Numerous and writers of very diverse perspectives have noted the negative effects of post-modern radical individualism on the psycho-social well being of people. The effects include alienation, isolation, and divisive separation between people who on the one hand crave independence and yet on the other hand want to belong to something greater than themselves yet cannot see community as a way of achieving this.
I recently read the following:
“The person with a secular mentality feels himself to be the center of the universe. Yet he is likely to suffer from a sense of meaninglessness and insignificance because he knows he’s but one human among five billion others – all feeling themselves to be the center of things – scratching out an existence on the surface of a medium-sized planet circling a small star among countless galaxies.” (M. Scott Peck, A WORLD WAITING TO BE BORN)
That quote reminded me of something I read a long time ago, in quite a different literary genre, the book FIGHT CLUB by Chuck Palahniuk. I actually found the book far more interesting than the movie, which I thought was way too graphically and senselessly violent. In FIGHT CLUB the evil alter ego Tyler Durden offered a rational for why being violently evil actually had a positive effect in overcoming the alienating isolation which causes meaninglessness in life.

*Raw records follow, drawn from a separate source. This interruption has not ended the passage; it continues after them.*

(* ===== verification/_CoqProject ===== *)
-Q . S2P
Prelude.v
Text.v
Channels.v
Floats.v
Histogram.v
Pin.v
Response.v
Gvl.v
Request.v
Reply.v
Streams.v
Registry.v
Dispatch.v
Queue.v
LaneProtocol.v
LogSink.v
AccessLog.v
Support.v
EnvStrings.v
Lifecycle.v
Admission.v
BuildEnv.v
StaticStrings.v
TestSupport.v
Listen.v
Control.v
Scrape.v
IoShards.v
Outcomes.v
System.v
Progress.v
Runs.v
Order.v
Shutdown.v
Delivery.v
Buffers.v
Connections.v
Boot.v
Init.v
(** As long as the cursor does not wrap inside one sweep, a sweep visits
    every entry. *)
Lemma elem_of_rotation start n i :
  0 ≤ start → start + Z.of_nat n ≤ u64_modulus → (i < n)%nat → i ∈ rotation start n.
Proof.
  intros H0 Hw Hi. apply list_elem_of_fmap.
  exists (Z.to_nat ((Z.of_nat i - start) mod Z.of_nat n)).
  pose proof (Z.mod_pos_bound (Z.of_nat i - start) (Z.of_nat n)) as Hb.
  split; [|apply elem_of_seq; lia].
  unfold rot_index. rewrite Z2Nat.id by lia.
  rewrite wrap64_small by (unfold u64_ok; lia).
  rewrite Zplus_mod_idemp_r. replace (start + (Z.of_nat i - start)) with (Z.of_nat i) by lia.
  rewrite Z.mod_small by lia. lia.
Qed.

(** ** Extremal elements

    [Iterator::max_by_key] keeps the last maximum, [Iterator::min_by_key]
    the first minimum. *)

Section extremal.
Context {A : Type} (key : A → Z).

Definition max_by_key (l : list A) : option A :=
  match l with
  | [] => None
  | x :: l => Some (foldl (λ best y, if key best <=? key y then y else best) x l)
  end.

Definition min_by_key (l : list A) : option A :=
  match l with
  | [] => None
  | x :: l => Some (foldl (λ best y, if key y <? key best then y else best) x l)
  end.

Lemma max_by_key_split l m :
  max_by_key l = Some m →
  ∃ l1 l2, l = l1 ++ m :: l2 ∧ Forall (λ y, key y ≤ key m) l1 ∧ Forall (λ y, key y < key m) l2.
Proof.
  destruct l as [|x l]; simpl; [done|]. intros [= <-].
  induction l as [|y l IH] using rev_ind; simpl.
  { exists [], []. by repeat constructor. }
  destruct IH as (l1 & l2 & Heq & H1 & H2). rewrite foldl_app; simpl.
  set (m := foldl _ x l) in *. case_match eqn:E; [apply Z.leb_le in E|apply Z.leb_gt in E].
  - exists (x :: l), []. split; [done|]. split; [|done]. rewrite Heq.
    apply Forall_app; split; [|constructor; [done|]]; eapply Forall_impl; eauto; simpl; lia.
  - exists l1, (l2 ++ [y]). rewrite app_comm_cons, Heq, <- app_assoc. split; [done|].
    split; [done|]. apply Forall_app; split; [done|]. by constructor.
Qed.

“How Tyler saw it was that getting God’s attention for being bad was better than getting no attention at all. Maybe because God’s hate is better than His indifference. If you could be either God’s worst enemy or nothing, which would you choose? … Unless we get God’s attention, we have no hope of damnation or redemption. Which is worse, hell or nothing? Only if we’re caught and punished can we be saved. … ‘If the prodigal son had never left home… the fatted calf would still be alive.’ It’s not enough to be numbered with the grains of sand on the beach and the stars in the sky.”
As Tyler Durden saw the world to be numbered among God’s chosen people or among the redeemed in heaven makes you nothing – one among countless others. This translated into his totally warped thinking that being singularly evil would at least attract God’s undivided attention to the individual. Even if God was totally concentrating His wrath on you, at least you would then be the center of the universe and exist as a person!
Such is the result of the alienation/isolation of post-modernism’s radical individualism.
Dr. Peck at least offers a hopeful alternative to violent evil as the way out of the meaninglessness of alienation.
“The person with a sacred mentality, on the other hand, does not feel herself to be the center of the universe. She considers the Center to be elsewhere and other. Yet she is unlikely to feel lost or insignificant precisely because she draws her significance and meaning from relationship, her connection, with that Center, the Other.”